Montreal: ein Bericht zeigt die Dramatik
Die Mitgliedsländer der Konvention zur Biologischen Diversität (englisches Kürzel: CBD) sollen dort neue Ziele für den Arten- und Naturschutz beschließen. Unter anderem geht es um den Vorschlag, bis 2030 ein Drittel der Land- und Meeresflächen der Erde unter Schutz zu stellen.
Der aktuellste Überblicksbericht des Weltbiodiversitätsrates (IPBES), des Pendants zum UN-Klimarat (IPCC), zeigt die Dramatik. Danach sind bis zu eine Million Tier- und Pflanzenarten vom Aussterben bedroht, viele bereits in den nächsten Jahrzehnten.

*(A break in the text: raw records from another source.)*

Lemma client_hello_body_spec {w : arch} h trailing :
  hello_ok h → client_hello_body (record_enc h ++ trailing) = Some (hello_enc h).
Proof.
  intros (Hrv & _ & _ & _ & _ & _ & _ & Hlen & _).
  set (body := [TLS_CLIENT_HELLO] ++ be_bytes 3 (blen (hello_enc h)) ++ hello_enc h).
  assert (blen body = 4 + blen (hello_enc h)) as Hbody
    by (unfold body; rewrite !blen_app, blen_be_bytes; blia).
  set (buf := record_enc h ++ trailing).
  assert (suffix_at buf 3 (be_bytes 2 (4 + blen (hello_enc h)) ++ body ++ trailing)) as S3.
  { exists ([TLS_HANDSHAKE] ++ ch_record_version h). split; [|blia].
    unfold buf, record_enc, body. by rewrite <- !app_assoc. }
  assert (suffix_at buf 5 (body ++ trailing)) as S5 by (by apply (suffix_at_app' _ _ _ _ _ S3)).
  pose proof (suffix_at_len _ _ _ S5) as Hbuf. rewrite blen_app, Hbody in Hbuf.
  pose proof (blen_nonneg trailing). pose proof (blen_nonneg (hello_enc h)).
  unfold client_hello_body. change (get buf 0) with (Some TLS_HANDSHAKE). cbn [mbind option_bind].
  cbn [Z.eqb Pos.eqb negb TLS_HANDSHAKE].
  rewrite (be16_suffix _ _ _ _ Hlen S3). cbn [mbind option_bind]. unfold u16 in Hlen.
  rewrite checked_add_small by lia. cbn [mbind option_bind]. rewrite Z.min_l by lia.
  rewrite (suffix_at_slice _ _ body trailing) by (done || lia). cbn [mbind option_bind].
  change (get body 0) with (Some TLS_CLIENT_HELLO).
  cbn [mbind option_bind Z.eqb Pos.eqb negb TLS_CLIENT_HELLO].
  assert (suffix_at body 1 (be_bytes 3 (blen (hello_enc h)) ++ hello_enc h)) as B1
    by (by exists [TLS_CLIENT_HELLO]).
  rewrite (be24_suffix _ _ (blen (hello_enc h)) _) by (done || lia).
  cbn [mbind option_bind]. rewrite checked_add_small by lia. cbn [mbind option_bind]. rewrite Z.min_l by lia.
  apply (suffix_at_slice body 4 (hello_enc h) []); [|done].
  rewrite app_nil_r. by apply (suffix_at_app' _ _ _ _ _ B1).
Qed.

Lemma hello_sni_spec `{!UnicodeCase} {w : arch} h pre data post :
  hello_ok h → ch_exts h = pre ++ (EXT_SERVER_NAME, data) :: post →
  Forall (λ e, e.1 ≠ EXT_SERVER_NAME) pre → u16 (blen data) →
  hello_sni (hello_enc h) = first_server_name data.
Proof.
  intros Hh Hexts Hpre Hdata. pose proof (hello_layout h [] Hh) as L. rewrite app_nil_r in L.
  destruct L as (L1 & L2 & L3 & L4 & L5). pose proof (hello_enc_ok h Hh) as Hb.
  destruct Hh as (_ & _ & _ & Hs & Hc & Hcm & He & Hlen & _).
  pose proof (suffix_at_len _ _ _ L5) as Hl5. rewrite app_nil_r in *.
  pose proof (blen_nonneg (exts_enc (ch_exts h))). unfold u8, u16 in *.
  unfold hello_sni. change (2 + 32) with 34. rewrite L1. cbn [mbind option_bind].
  rewrite checked_add_small by lia. cbn [mbind option_bind].
  replace (34 + (1 + blen (ch_session h))) with (35 + blen (ch_session h)) by lia.
  rewrite (be16_suffix _ _ _ _ Hc L2). cbn [mbind option_bind].
  rewrite checked_add_small by lia. cbn [mbind option_bind]. rewrite Z.add_assoc.
  rewrite (suffix_at_get _ _ _ _ L3). cbn [mbind option_bind].
  rewrite checked_add_small by lia. cbn [mbind option_bind]. rewrite Z.add_assoc.
  assert (u16 (blen (exts_enc (ch_exts h)))) as Hx by (unfold u16; lia).
  rewrite (be16_suffix _ _ _ _ Hx L4). cbn [mbind option_bind].
  rewrite checked_add_small by lia. cbn [mbind option_bind].
  rewrite checked_add_small by lia. cbn [mbind option_bind]. rewrite Z.min_l by lia.
  rewrite Hexts in *. apply (ext_walk _ _ pre data post []); try done.
  - lia.
  - apply Forall_app in He as [He _]. by apply Forall_and.
  - by rewrite app_nil_r.
Qed.

(** C33. The server name is found where RFC 8446 and RFC 6066 put it: for
    every well-formed ClientHello whose first server_name extension starts
    with a host_name entry, whatever the session id, cipher suites, other
    extensions and the bytes that follow the record, [tls_sni] answers with
    the verdict of [plausible_host] on exactly that name. *)
Theorem tls_sni_client_hello `{!UnicodeCase} {w : arch} (h : client_hello)
  (pre post : list (Z * bytes)) (host others trailing : bytes)
  (Hh : hello_ok h)
  (Hexts : ch_exts h = pre ++ (EXT_SERVER_NAME, sni_data host others) :: post)
  (Hpre : Forall (λ e, e.1 ≠ EXT_SERVER_NAME) pre)
  (Hhost : bytes_ok host) (Hothers : bytes_ok others) :
  tls_sni (record_enc h ++ trailing) = plausible_host host.
Proof.
  assert (u16 (blen (sni_data host others))) as Hd.
  { destruct Hh as (_ & _ & _ & _ & _ & _ & He & _). rewrite Hexts in He.
    by apply Forall_app in He as [_ [(_ & He & _) _]%Forall_cons]. }
  unfold tls_sni. rewrite client_hello_body_spec by done. cbn [mbind option_bind].
  rewrite (hello_sni_spec h pre _ post) by done. apply first_server_name_spec; [done..|].
  unfold sni_data in Hd. rewrite !blen_app, !blen_be_bytes in Hd. unfold u16 in *. blia.
Qed.

Definition sample_hello : client_hello :=
  mk_hello [3; 1] [3; 3] (replicate 32 7) [1; 2; 3] [0x13; 0x01; 0x13; 0x02] [0]
    [(0xfa, []); (0, sni_data (lit "Example.ORG") []); (43, [2; 3; 4])].

Definition ascii_only : UnicodeCase := λ s, s.

Ltac hello_ok_tac :=
  unfold hello_ok, ext_ok;
  split_and!; first [by vm_compute | by_decision | (repeat constructor; by vm_compute) | idtac].

Lemma tls_sni_client_hello_witness :
  @tls_sni ascii_only W32 (record_enc sample_hello ++ [0x14; 3; 3]) = @plausible_host ascii_only (lit "Example.ORG") ∧
  @plausible_host ascii_only (lit "Example.ORG") = Some (lit "example.org").
Proof.
  split; [|by vm_compute].
  apply (@tls_sni_client_hello ascii_only W32 sample_hello [(0xfa, [])] [(43, [2; 3; 4])] _ []).
  - hello_ok_tac.
  - done.
  - by_decision.
  - by_decision.
  - constructor.
Defined.

(** ** What a sniffed name looks like *)

Definition well_formed_host (raw : bytes) : Prop :=
  raw ≠ [] ∧ blen raw ≤ MAX_HOST_LEN ∧ forallb host_char raw = true ∧
  contains [46] raw = true ∧ (∀ r, raw ≠ r ++ [46]) ∧ parse_ip raw = None.

Lemma host_char_ascii b : host_char b = true → is_ascii b = true.
Proof.
  unfold host_char, is_ascii_alphanumeric, is_ascii_alphabetic, is_ascii_uppercase,
    is_ascii_lowercase, is_ascii_digit, is_ascii.
  rewrite !orb_true_iff, !andb_true_iff, !Z.leb_le, !Z.eqb_eq, Z.ltb_lt. lia.
Qed.

Section sound.
Context `{!UnicodeCase} {w : arch}.

Definition sound_name (r : option bytes) : Prop :=
  ∀ name, r = Some name → ∃ raw, name = to_ascii_lowercase raw ∧ well_formed_host raw.

Lemma sound_None : sound_name None.
Proof. by intros ?. Qed.

Lemma plausible_host_sound raw : sound_name (plausible_host raw).
Proof.
  intros name. unfold plausible_host. destruct (is_empty raw || _); [done|].
  destruct (from_utf8 raw) as [text|]; cbn; [|done].
  remember (trim_end_matches 46 (trim text)) as n eqn:En.
  destruct (is_empty n || _) eqn:E1; [done|].
  destruct (negb (forallb host_char n) || negb (contains [46] n)) eqn:E2; [done|].
  destruct (parse_ip n) eqn:E3; [done|]. intros [= <-].
  apply orb_false_iff in E1 as [E1 Elen], E2 as [E2%negb_false_iff Edot%negb_false_iff].
  exists n. split.
  - apply to_lowercase_ascii. revert E2. apply forallb_impl, host_char_ascii.
  - split_and!; try done.
    + by intros ->.
    + destruct (Z.gtb_spec (blen n) MAX_HOST_LEN); [done|lia].
    + intros r. rewrite En. apply trim_end_matches_last.
Qed.

Lemma sound_bind {A} (o : option A) (f : A → option bytes) :
  (∀ a, sound_name (f a)) → sound_name (o ≫= f).
Proof. intros Hf. destruct o; cbn; [apply Hf|apply sound_None]. Qed.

Montreal: „noch nicht zu spät“ für eine Kehrtwende
Der Rat machte klar, dass es dabei nicht nur um Zahlenhuberei geht. Er warnte: Obwohl die biologische Vielfalt und die Leistungen der Ökosysteme wie Nahrung, sauberes Wasser und Medizin für das Überleben der Menschheit essenziell sind, verschlechtert sich ihr Zustand dramatisch. Der Report benennt als Haupttreiber: die veränderte Landnutzung, etwa durch Überbauung, Umwandlung von Wald in Agrarland oder Entwässerung, die kommerzielle Nutzung von Tieren und Pflanzen, die Klimaerwärmung, die Umweltverschmutzung sowie die Ausbreitung invasiver Arten.
Der Chef des Gremiums, Robert Watson, betonte allerdings auch, es sei „noch nicht zu spät“ für eine Kehrtwende. Nötig sei dafür aber ein „transformativer Wandel“. Damit meint er „einen grundlegenden, systemweiten Umbau über technologische, wirtschaftliche und soziale Faktoren hinweg“. Montreal könnte dafür der Startpunkt sein.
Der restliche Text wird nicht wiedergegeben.